- _Provided material_:

━━━

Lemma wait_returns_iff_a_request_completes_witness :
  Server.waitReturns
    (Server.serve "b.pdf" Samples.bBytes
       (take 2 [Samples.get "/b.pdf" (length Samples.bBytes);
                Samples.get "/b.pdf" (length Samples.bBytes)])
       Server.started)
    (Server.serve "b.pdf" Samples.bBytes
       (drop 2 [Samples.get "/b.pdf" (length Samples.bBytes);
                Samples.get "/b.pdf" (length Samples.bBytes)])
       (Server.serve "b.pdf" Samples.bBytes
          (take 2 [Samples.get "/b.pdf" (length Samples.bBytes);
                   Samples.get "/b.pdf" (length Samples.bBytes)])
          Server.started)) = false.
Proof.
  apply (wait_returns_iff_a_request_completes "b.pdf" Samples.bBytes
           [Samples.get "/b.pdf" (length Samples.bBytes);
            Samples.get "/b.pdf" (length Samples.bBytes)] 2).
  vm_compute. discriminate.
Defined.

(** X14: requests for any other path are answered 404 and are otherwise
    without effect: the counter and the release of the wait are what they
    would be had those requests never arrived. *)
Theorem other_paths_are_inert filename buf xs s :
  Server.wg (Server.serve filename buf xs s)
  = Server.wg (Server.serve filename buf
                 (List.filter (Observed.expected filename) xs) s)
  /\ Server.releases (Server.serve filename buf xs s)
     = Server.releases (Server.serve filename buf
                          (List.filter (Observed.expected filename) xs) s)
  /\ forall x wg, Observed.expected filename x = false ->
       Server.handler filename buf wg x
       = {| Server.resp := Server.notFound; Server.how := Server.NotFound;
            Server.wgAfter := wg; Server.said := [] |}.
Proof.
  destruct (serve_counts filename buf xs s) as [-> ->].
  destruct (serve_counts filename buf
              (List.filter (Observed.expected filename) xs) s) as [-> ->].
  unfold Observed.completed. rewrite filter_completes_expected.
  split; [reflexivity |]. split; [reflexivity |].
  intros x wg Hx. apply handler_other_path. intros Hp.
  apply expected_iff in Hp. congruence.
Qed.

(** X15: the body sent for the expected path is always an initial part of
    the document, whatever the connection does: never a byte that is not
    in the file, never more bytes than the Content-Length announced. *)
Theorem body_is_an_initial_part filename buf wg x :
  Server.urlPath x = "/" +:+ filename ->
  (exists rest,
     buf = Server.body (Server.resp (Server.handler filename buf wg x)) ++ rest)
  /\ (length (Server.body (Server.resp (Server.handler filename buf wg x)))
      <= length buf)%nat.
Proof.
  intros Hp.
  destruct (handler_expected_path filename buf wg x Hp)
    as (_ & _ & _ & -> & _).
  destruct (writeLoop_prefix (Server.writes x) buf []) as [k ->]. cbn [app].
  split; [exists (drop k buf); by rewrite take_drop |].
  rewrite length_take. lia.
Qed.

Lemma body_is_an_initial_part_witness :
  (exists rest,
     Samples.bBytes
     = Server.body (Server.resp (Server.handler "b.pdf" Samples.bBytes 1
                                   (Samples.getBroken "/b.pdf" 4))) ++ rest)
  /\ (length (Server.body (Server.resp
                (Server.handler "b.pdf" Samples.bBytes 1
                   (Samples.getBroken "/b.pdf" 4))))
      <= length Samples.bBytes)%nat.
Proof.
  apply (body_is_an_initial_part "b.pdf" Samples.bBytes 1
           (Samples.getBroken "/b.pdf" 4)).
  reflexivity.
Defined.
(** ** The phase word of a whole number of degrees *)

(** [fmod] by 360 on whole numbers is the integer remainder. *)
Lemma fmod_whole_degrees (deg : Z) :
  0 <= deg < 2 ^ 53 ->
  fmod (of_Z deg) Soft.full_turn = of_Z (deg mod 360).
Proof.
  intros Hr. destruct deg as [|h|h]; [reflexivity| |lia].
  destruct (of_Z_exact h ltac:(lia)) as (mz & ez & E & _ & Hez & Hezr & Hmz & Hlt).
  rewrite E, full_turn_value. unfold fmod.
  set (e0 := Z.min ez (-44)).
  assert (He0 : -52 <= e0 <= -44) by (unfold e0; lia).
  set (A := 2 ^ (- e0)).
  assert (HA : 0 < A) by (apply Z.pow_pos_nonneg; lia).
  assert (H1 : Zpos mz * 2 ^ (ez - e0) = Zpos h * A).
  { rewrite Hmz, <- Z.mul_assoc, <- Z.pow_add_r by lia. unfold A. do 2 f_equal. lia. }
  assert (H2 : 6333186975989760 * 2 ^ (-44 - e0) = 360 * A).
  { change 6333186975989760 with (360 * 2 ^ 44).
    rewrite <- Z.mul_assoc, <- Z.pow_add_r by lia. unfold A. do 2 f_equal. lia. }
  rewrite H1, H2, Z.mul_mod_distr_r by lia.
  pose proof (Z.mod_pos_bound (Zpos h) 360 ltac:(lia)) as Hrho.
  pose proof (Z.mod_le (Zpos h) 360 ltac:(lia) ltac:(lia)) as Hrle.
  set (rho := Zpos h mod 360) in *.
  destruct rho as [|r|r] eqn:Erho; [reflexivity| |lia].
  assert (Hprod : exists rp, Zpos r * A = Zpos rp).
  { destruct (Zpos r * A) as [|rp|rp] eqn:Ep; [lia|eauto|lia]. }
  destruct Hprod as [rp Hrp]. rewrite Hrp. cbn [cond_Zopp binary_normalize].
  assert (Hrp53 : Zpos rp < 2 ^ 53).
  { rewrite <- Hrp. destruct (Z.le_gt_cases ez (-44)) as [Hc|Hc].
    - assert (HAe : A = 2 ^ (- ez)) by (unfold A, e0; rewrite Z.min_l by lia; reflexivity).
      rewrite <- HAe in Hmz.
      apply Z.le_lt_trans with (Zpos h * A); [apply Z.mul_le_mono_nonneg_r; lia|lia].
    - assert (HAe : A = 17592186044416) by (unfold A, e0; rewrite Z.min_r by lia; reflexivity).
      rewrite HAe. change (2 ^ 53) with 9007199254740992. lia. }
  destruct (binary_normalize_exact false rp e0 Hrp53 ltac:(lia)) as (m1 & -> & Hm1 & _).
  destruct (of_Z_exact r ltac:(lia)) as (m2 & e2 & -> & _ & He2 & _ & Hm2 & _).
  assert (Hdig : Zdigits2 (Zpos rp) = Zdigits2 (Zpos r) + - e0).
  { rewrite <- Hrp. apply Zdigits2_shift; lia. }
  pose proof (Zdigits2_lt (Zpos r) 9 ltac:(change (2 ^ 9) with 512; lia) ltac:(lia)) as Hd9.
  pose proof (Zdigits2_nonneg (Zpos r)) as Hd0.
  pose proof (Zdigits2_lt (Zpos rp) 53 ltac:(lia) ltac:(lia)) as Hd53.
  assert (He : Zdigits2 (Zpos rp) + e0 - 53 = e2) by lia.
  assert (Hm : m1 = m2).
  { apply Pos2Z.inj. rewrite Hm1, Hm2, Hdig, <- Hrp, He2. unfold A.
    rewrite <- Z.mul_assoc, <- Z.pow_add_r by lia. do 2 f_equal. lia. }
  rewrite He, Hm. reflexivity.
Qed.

━━━

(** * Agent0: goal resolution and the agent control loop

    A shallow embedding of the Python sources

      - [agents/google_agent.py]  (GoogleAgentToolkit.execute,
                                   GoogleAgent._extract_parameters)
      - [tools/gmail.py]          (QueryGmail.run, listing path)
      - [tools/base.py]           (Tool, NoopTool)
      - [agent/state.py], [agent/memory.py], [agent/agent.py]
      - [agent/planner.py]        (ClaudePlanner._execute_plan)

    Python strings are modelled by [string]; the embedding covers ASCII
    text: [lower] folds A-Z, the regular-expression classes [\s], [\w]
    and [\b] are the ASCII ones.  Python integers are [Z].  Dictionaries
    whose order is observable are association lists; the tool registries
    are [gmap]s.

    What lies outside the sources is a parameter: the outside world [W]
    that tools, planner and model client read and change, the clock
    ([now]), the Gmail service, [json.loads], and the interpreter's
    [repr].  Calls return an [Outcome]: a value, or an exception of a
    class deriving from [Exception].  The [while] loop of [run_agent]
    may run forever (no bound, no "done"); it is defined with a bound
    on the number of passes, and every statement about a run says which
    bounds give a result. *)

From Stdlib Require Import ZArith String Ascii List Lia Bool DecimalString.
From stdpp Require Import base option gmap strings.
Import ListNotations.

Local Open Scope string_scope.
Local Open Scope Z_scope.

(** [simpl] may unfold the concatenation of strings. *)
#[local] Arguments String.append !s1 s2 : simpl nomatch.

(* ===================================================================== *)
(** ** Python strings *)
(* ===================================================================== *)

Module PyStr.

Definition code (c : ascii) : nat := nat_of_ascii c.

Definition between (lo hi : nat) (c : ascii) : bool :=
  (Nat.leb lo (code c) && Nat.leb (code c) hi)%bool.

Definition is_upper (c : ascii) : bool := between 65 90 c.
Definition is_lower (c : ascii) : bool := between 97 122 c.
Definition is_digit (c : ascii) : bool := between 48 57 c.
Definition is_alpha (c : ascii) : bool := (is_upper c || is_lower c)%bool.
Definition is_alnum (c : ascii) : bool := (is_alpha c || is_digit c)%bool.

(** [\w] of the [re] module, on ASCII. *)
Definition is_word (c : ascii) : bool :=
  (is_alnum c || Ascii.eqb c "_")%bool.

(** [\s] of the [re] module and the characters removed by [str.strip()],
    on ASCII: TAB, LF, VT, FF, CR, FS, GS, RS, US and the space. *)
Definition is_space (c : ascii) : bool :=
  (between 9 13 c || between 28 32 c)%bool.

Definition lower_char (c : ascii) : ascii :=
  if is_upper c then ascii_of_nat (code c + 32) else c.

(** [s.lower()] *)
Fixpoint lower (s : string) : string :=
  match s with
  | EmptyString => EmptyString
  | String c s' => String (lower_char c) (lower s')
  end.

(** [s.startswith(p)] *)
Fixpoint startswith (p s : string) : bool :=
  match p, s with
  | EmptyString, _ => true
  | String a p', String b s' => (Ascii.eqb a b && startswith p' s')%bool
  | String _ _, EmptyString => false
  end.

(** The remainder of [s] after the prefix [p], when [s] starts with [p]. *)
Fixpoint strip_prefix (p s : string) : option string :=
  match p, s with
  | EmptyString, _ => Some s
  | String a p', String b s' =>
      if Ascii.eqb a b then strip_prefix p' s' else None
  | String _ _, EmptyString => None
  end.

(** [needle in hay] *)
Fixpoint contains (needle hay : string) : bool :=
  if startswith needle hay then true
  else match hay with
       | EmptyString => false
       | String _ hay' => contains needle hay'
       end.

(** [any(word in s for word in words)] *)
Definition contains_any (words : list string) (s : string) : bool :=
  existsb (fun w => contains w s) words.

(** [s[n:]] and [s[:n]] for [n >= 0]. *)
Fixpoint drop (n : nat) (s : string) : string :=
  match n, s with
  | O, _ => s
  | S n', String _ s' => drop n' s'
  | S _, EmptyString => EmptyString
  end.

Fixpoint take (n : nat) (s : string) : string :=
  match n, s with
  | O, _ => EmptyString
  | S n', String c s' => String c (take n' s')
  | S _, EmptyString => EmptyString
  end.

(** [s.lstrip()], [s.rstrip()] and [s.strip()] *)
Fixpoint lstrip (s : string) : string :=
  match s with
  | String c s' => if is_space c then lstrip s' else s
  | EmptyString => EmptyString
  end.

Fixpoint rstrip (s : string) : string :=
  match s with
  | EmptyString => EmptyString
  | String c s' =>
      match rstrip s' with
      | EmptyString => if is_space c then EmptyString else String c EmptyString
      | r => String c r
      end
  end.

━━━

- _Problem to work on_: All that belongs in your answer is the stretch of entries above from the line with "would be had" through the line with "split; [reflexivity |]. split;", printed exactly.

- _Exercise solution_:
    would be had those requests never arrived. *)
Theorem other_paths_are_inert filename buf xs s :
  Server.wg (Server.serve filename buf xs s)
  = Server.wg (Server.serve filename buf
                 (List.filter (Observed.expected filename) xs) s)
  /\ Server.releases (Server.serve filename buf xs s)
     = Server.releases (Server.serve filename buf
                          (List.filter (Observed.expected filename) xs) s)
  /\ forall x wg, Observed.expected filename x = false ->
       Server.handler filename buf wg x
       = {| Server.resp := Server.notFound; Server.how := Server.NotFound;
            Server.wgAfter := wg; Server.said := [] |}.
Proof.
  destruct (serve_counts filename buf xs s) as [-> ->].
  destruct (serve_counts filename buf
              (List.filter (Observed.expected filename) xs) s) as [-> ->].
  unfold Observed.completed. rewrite filter_completes_expected.
  split; [reflexivity |]. split; [reflexivity |].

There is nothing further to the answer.